(** C3: a zone opens exactly when the three ranges overlap pairwise, and
    then its bounds are the largest low and the smallest high; the ranges
    [100,110], [95,108], [102,112] open a zone with bounds [102,108]. *)
Theorem zone_opens_on_overlap first r1 r2 r3 :
  (is_Some (try_open_zone first r1 r2 r3)
   ↔ overlap r1 r2 ∧ overlap r2 r3 ∧ overlap r1 r3)
  ∧ (∀ z, try_open_zone first r1 r2 r3 = Some z →
       z_low z = Z.max (Z.max (lo r1) (lo r2)) (lo r3)
       ∧ z_high z = Z.min (Z.min (hi r1) (hi r2)) (hi r3))
  ∧ (z_low <$> try_open_zone first Examples.range_100_110
                 Examples.range_95_108 Examples.range_102_112) = Some 102%Z
  ∧ (z_high <$> try_open_zone first Examples.range_100_110
                  Examples.range_95_108 Examples.range_102_112) = Some 108%Z.
Proof.
  split; [|split; [|by split]].
  - rewrite pairwise_overlap_common. unfold try_open_zone.
    destruct (Z.leb_spec (lo (intersection3 r1 r2 r3)) (hi (intersection3 r1 r2 r3))).
    + split; [done | by eexists].
    + split; [by intros [z Hz] | lia].
  - intros z. unfold try_open_zone.
    destruct (_ <=? _)%Z; [|done]. by intros [= <-].
Qed.

(** C3 at the scenario: the three ranges overlap pairwise, so a zone
    opens. *)
Lemma zone_opens_on_overlap_witness :
  is_Some (try_open_zone 0 Examples.range_100_110 Examples.range_95_108
             Examples.range_102_112).
Proof.
  apply (zone_opens_on_overlap 0 Examples.range_100_110 Examples.range_95_108
           Examples.range_102_112).
  unfold overlap. simpl. lia.
Defined.

End ZoneOpening.

(** ** Feeding bars *)

Section Feed.

Variable stages : AnalysisContext → Bar → AnalysisContext.

Implicit Types (ctx : AnalysisContext) (bar : Bar) (bars : list Bar).

Lemma malformed_iff ctx bar :
  malformed ctx bar = true
  ↔ (high bar < low bar)%Z
    ∨ ∃ prev, ctx_last_bar ctx = Some prev ∧ (timestamp bar <= timestamp prev)%Z.
Proof.
  unfold malformed. rewrite orb_true_iff, Z.ltb_lt.
  destruct (ctx_last_bar ctx) as [prev|].
  - rewrite Z.leb_le. split; intros [H|H]; auto.
    + right. by exists prev.
    + destruct H as (p & [= <-] & Hle). by right.
  - split; intros [H|H]; auto; [done|]. by destruct H as (p & [=] & _).
Qed.

(** A bar that is not malformed is applied: it goes through the stages
    and becomes the last accepted bar. *)
Lemma feed_accepts ctx bar :
  malformed ctx bar = false →
  (feed stages ctx bar).2 = None
  ∧ ctx_last_bar (feed stages ctx bar).1 = Some bar
  ∧ context_lists (feed stages ctx bar).1 = context_lists (stages ctx bar).
Proof. intros Hok. unfold feed. by rewrite Hok. Qed.

(** Whatever is fed, the error is a [DataError] or none. *)
Lemma feed_error ctx bar :
  (feed stages ctx bar).2 = None ∨ (feed stages ctx bar).2 = Some DataError.
Proof. unfold feed. destruct (malformed ctx bar); auto. Qed.

(** C4: a bar with low above high, or with a timestamp that is not
    strictly greater than the previous bar's, is rejected with
    [DataError], and the context after the feed, its five structural
    lists in particular, is the context before it. *)
Theorem malformed_bar_rejected ctx bar :
  (low bar > high bar)%Z
  ∨ (∃ prev, ctx_last_bar ctx = Some prev ∧ ¬ (timestamp bar > timestamp prev)%Z) →
  (feed stages ctx bar).2 = Some DataError
  ∧ context_lists (feed stages ctx bar).1 = context_lists ctx
  ∧ (feed stages ctx bar).1 = ctx.
Proof.
  intros Hbad.
  assert (malformed ctx bar = true) as Hm.
  { apply malformed_iff. destruct Hbad as [H|(prev & Hprev & Hts)].
    - left. lia.
    - right. exists prev. split; [done | lia]. }
  unfold feed. by rewrite Hm.
Qed.

End Feed.

(** C4 on a fresh context: a bar with low 12 and high 9 is rejected and
    the lists stay empty. *)
Lemma malformed_bar_rejected_witness :
  (feed Examples.idle_stages (fresh Examples.default_config) Examples.inverted_bar).2
  = Some DataError
  ∧ context_lists
      (feed Examples.idle_stages (fresh Examples.default_config) Examples.inverted_bar).1
    = context_lists (fresh Examples.default_config)
  ∧ (feed Examples.idle_stages (fresh Examples.default_config) Examples.inverted_bar).1
    = fresh Examples.default_config.
Proof.
  apply (malformed_bar_rejected Examples.idle_stages
           (fresh Examples.default_config) Examples.inverted_bar).
  left. simpl. lia.
Defined.

(** The same bar again is out of order and is rejected as well. *)
Example repeated_bar_rejected :
  feed Examples.idle_stages
    (feed Examples.idle_stages (fresh Examples.default_config) Examples.good_bar).1
    Examples.good_bar
  = ((feed Examples.idle_stages (fresh Examples.default_config) Examples.good_bar).1,
     Some DataError).
Proof. reflexivity. Qed.

(** * Further properties of the front end *)

Import Fields.

(** ** The history as a most-recently-used list *)

Section HistoryOrder.

Implicit Types (stock s : StockInfo) (h l : list StockInfo) (st : Store).

Lemma filter_take_filter (P : StockInfo → Prop) `{!∀ x, Decision (P x)} n h :
  filter P (take n (filter P h)) = take n (filter P h).
Proof.
  revert n. induction h as [|x h IH]; intros n.
  - by destruct n.
  - rewrite filter_cons. case_decide as HP; [|apply IH].
    destruct n as [|n]; [done|]. cbn [take].
    rewrite filter_cons_True by done. by rewrite IH.
Qed.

----------

What you should do: Output, from the data above, the lines from the line with "(is_Some (try_open_zone first r1 r2 r3)" to the line with "(z_low <$> try_open_zone first Examples.range_100_110" exactly as they stand, both ends included and nothing else.

Answer:
  (is_Some (try_open_zone first r1 r2 r3)
   ↔ overlap r1 r2 ∧ overlap r2 r3 ∧ overlap r1 r3)
  ∧ (∀ z, try_open_zone first r1 r2 r3 = Some z →
       z_low z = Z.max (Z.max (lo r1) (lo r2)) (lo r3)
       ∧ z_high z = Z.min (Z.min (hi r1) (hi r2)) (hi r3))
  ∧ (z_low <$> try_open_zone first Examples.range_100_110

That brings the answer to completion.